==== EXERCISE INPUTS ====

Lemma block_forward req reqBody :
  In KInit ks -> In KDo ks -> sat (blockR q ks) (forward env req reqBody).
Proof.
  intros H1 H2. unfold forward, initHttpServerConn. repeat sat_step.
Qed.

Lemma block_readResponseBody proxyRes :
  In (KHook HResponse) ks -> sat (blockR q ks) (readResponseBody env proxy proxyRes).
Proof.
  intros H. unfold readResponseBody. repeat sat_step.
Qed.

End Blocks.

(* ================================================================== *)
(** * The loops that may reply                                          *)
(* ================================================================== *)

Lemma triggerOrReply_cases h fn addons : forall i s e r s',
  triggerOrReply h fn i addons s = (e, r, s') ->
  defers s' = defers s /\
  match r with
  | Val _ => Forall (passed h) e
  | Stop Returned =>
      exists pre j f f' resp,
        e = pre ++ EvHook h j f (Ok f') :: replyTrace resp None
        /\ Forall (passed h) pre /\ Flow.Response f' = Some resp /\ flow s' = f'
  | Stop (Panic v) =>
      exists pre j f, e = pre ++ [EvHook h j f (Panicked v)] /\ Forall (passed h) pre
  end.
Proof.
  induction addons as [|a rest IH]; intros i s e r s' H; simpl in H.
  - inversion H; subst. split; [reflexivity | constructor].
  - unfold bind, callHook, getFlow in H.
    destruct (fn a (flow s)) as [f'|v] eqn:Ef.
    + simpl in H. destruct (Flow.Response f') as [resp|] eqn:Er.
      * rewrite reply_run in H. simpl in H. inversion H; subst. clear H.
        split; [reflexivity|].
        exists [], i, (flow s), f', resp. rewrite app_nil_r. simpl.
        repeat split; auto.
      * destruct (triggerOrReply h fn (S i) rest (withFlow s f')) as [[e1 r1] s1] eqn:E1.
        apply IH in E1. destruct E1 as [D1 C1]. simpl in H.
        inversion H; subst. clear H. split; [exact D1|].
        assert (P : passed h (EvHook h i (flow s) (Ok f')))
          by (exists i, (flow s), f'; auto).
        destruct r as [u|[|v]].
        -- constructor; assumption.
        -- destruct C1 as (pre & j & f & f2 & resp & -> & Hp & Hr & Hf).
           exists (EvHook h i (flow s) (Ok f') :: pre), j, f, f2, resp.
           repeat split; auto.
        -- destruct C1 as (pre & j & f & -> & Hp).
           exists (EvHook h i (flow s) (Ok f') :: pre), j, f. split; auto.
    + simpl in H. inversion H; subst. split; [reflexivity|].
      exists [], i. eexists. split; [reflexivity | constructor].
Qed.
(** * Car expense ledger (app.js): shallow embedding and verified properties

    The development follows the class [CarExpenseTracker] of [app.js]:
    the in-memory collection of trip records, the derived view (search,
    sort, pagination), the spreadsheet import/export mapping and the
    localStorage loader.

    Modelling conventions.
    - JavaScript numbers that the program computes with are integers
      (toll, fuel, total, timestamps, page numbers, lengths); they are
      embedded as [Z].  Additions are exact in the model; in the browser
      they are exact as long as the operands and the sum stay within
      2^53 in absolute value, which the properties about sums of amounts
      assume.  Record
      identifiers ([Date.now() + Math.random()]) and the draws of
      [Math.random()] are rationals ([Q]).
    - Strings are byte strings holding UTF-8 text.
    - Readings of the clock, of the random generator and of the locale
      date formatter are explicit arguments of the handlers.
    - Exceptions are explicit: a computation that may throw returns an
      [outcome].
    - Of the page only what the handlers read back or what the properties
      below speak about is kept: the form fields, the search box, the sort
      selector, the list container and the pagination controls.  Toasts,
      button spinners and the loading overlay are left out. *)

From Stdlib Require Import ZArith QArith Qround String Ascii List Lia Bool.
From Stdlib Require Import Permutation Sorted DecimalString DecimalZ DecimalPos DecimalN.
From stdpp Require Import gmap strings.
Import ListNotations.
(** * ThreeAteSix: the 16-bit execution core

  A shallow embedding of the CPU core of the emulator
  (devices/intel8086/80386_cpu.go and the opcode handlers of package cpu)
  together with the properties its specification states about it.

  Conventions.
  - Go's fixed-width integers are [Z] values; every arithmetic operation is
    followed by the truncation Go performs at that type ([uint8],
    [uint16], [uint32], [int16]).
  - The core mutates itself and the devices it holds pointers to.  This is
    written as a state-and-failure monad [Exec] over [CpuCore]; the bus and
    the memory access controller the core points to are carried inside the
    state, each with the list of operations it was asked to perform.
  - [log.Fatal]/[log.Fatalf] end the process and a Go [panic] unwinds it;
    both are outcomes of [Exec].  [log.Printf]/[log.Print] lines are
    diagnostics only and are not part of the model. *)

From Stdlib Require Import ZArith List String Bool Lia.
Import ListNotations.
Open Scope Z_scope.

(** ** Fixed-width integers *)

Definition uint8 (x : Z) : Z := x mod 2 ^ 8.
Definition uint16 (x : Z) : Z := x mod 2 ^ 16.
Definition uint32 (x : Z) : Z := x mod 2 ^ 32.

(** Conversion to [int16]: the low 16 bits read as two's complement. *)
Definition int16 (x : Z) : Z :=
let u := x mod 2 ^ 16 in
if u <? 2 ^ 15 then u else u - 2 ^ 16.

(** Slice indexing; Go panics outside [0, len). *)
Definition index {A : Type} (l : list A) (i : Z) : option A :=
if i <? 0 then None else nth_error l (Z.to_nat i).

Fixpoint update_nat {A : Type} (l : list A) (n : nat) (a : A)
  : option (list A) :=
match l, n with
| [], _ => None
| _ :: t, O => Some (a :: t)
| h :: t, S n' =>
    match update_nat t n' a with
    | Some t' => Some (h :: t')
    | None => None
    end
end.

Definition update {A : Type} (l : list A) (i : Z) (a : A) : option (list A) :=
if i <? 0 then None else update_nat l (Z.to_nat i) a.

(** ** Package common: identifiers shared by the devices

  The package is not part of the sources at hand; its constants are taken
  as a parameter of the development. *)

Record Common : Type := {
MODULE_PRIMARY_PROCESSOR : Z;
MODULE_MEMORY_ACCESS_CONTROLLER : Z;
MODULE_IO_PORT_ACCESS_CONTROLLER : Z;
REAL_MODE : Z;
PROTECTED_MODE : Z;
MESSAGE_REQUEST_CPU_MODESWITCH : Z;
MESSAGE_GLOBAL_CPU_MODESWITCH : Z;
MESSAGE_GLOBAL_LOCK_BIOS_MEM_REGION : Z
}.

(** ** Package bus *)

Module bus.

Record BusMessage : Type := {
  Subject : Z;
  Data : list Z
}.

(** Modelled from the spec: the inter-device message bus.  Only its
    boundary is specified (messages are broadcast on it); a bus is
    the sequence of messages sent so far, oldest first. *)
Record Bus : Type := {
  sent : list BusMessage
}.
(** * lvl2.js ResourceProvider: rule registration and rule resolution

    A shallow embedding of [lib/ResourceProvider.js].  JavaScript values are
    an inductive type, a plain object is the list of its own properties in
    enumeration order, the provider instance is a record that every
    operation takes and returns, and a [throw] is the [Throw] case of
    [result].  Objects are modelled by value.  In the source a rule object
    that the caller hands to a registration is itself stored, with [$p]
    written into it, so an object registered under several keys is shared
    by their slots; a bare action is wrapped in a new object.  The
    statements about registered rule objects below are those that hold
    with such sharing as well, or they are stated for bare actions. *)

From Stdlib Require Import String Ascii List Bool Arith NArith ZArith Lia.
Import ListNotations.
Local Open Scope string_scope.
Local Open Scope list_scope.
Set Warnings "-register-all".

(** ** JavaScript values *)

Module JS.

(** Numbers are kept to the integers (no claim computes with them).  A
    callable is identified by a number.  [VObj] is a plain object (prototype
    [Object.prototype]) given by its own enumerable data properties in
    enumeration order; [VHost] is any other object (class instance, Date). *)
Inductive value : Type :=
| VUndefined
| VNull
| VBool (b : bool)
| VNum (n : Z)
| VStr (s : string)
| VFun (f : nat)
| VArr (l : list value)
| VObj (props : list (string * value))
| VHost (tag : nat).

Definition props : Type := list (string * value).

Inductive error : Type :=
| TypeError (msg : string).

Inductive result (A : Type) : Type :=
| Ok (a : A)
| Throw (e : error).
Arguments Ok {A} a.
Arguments Throw {A} e.

Definition bind {A B} (r : result A) (k : A -> result B) : result B :=
  match r with
  | Ok a => k a
  | Throw e => Throw e
  end.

====

EXERCISE DESCRIPTION: In the listing above, find the line containing "From Stdlib Require Import ZArith QArith" and the line containing "if u <? 2 ^ 15 then u else u - 2 ^ 16.". Output them and every line between, exactly, and nothing else.

ANSWER SECTION:
From Stdlib Require Import ZArith QArith Qround String Ascii List Lia Bool.
From Stdlib Require Import Permutation Sorted DecimalString DecimalZ DecimalPos DecimalN.
From stdpp Require Import gmap strings.
Import ListNotations.
(** * ThreeAteSix: the 16-bit execution core

  A shallow embedding of the CPU core of the emulator
  (devices/intel8086/80386_cpu.go and the opcode handlers of package cpu)
  together with the properties its specification states about it.

  Conventions.
  - Go's fixed-width integers are [Z] values; every arithmetic operation is
    followed by the truncation Go performs at that type ([uint8],
    [uint16], [uint32], [int16]).
  - The core mutates itself and the devices it holds pointers to.  This is
    written as a state-and-failure monad [Exec] over [CpuCore]; the bus and
    the memory access controller the core points to are carried inside the
    state, each with the list of operations it was asked to perform.
  - [log.Fatal]/[log.Fatalf] end the process and a Go [panic] unwinds it;
    both are outcomes of [Exec].  [log.Printf]/[log.Print] lines are
    diagnostics only and are not part of the model. *)

From Stdlib Require Import ZArith List String Bool Lia.
Import ListNotations.
Open Scope Z_scope.

(** ** Fixed-width integers *)

Definition uint8 (x : Z) : Z := x mod 2 ^ 8.
Definition uint16 (x : Z) : Z := x mod 2 ^ 16.
Definition uint32 (x : Z) : Z := x mod 2 ^ 32.

(** Conversion to [int16]: the low 16 bits read as two's complement. *)
Definition int16 (x : Z) : Z :=
let u := x mod 2 ^ 16 in
if u <? 2 ^ 15 then u else u - 2 ^ 16.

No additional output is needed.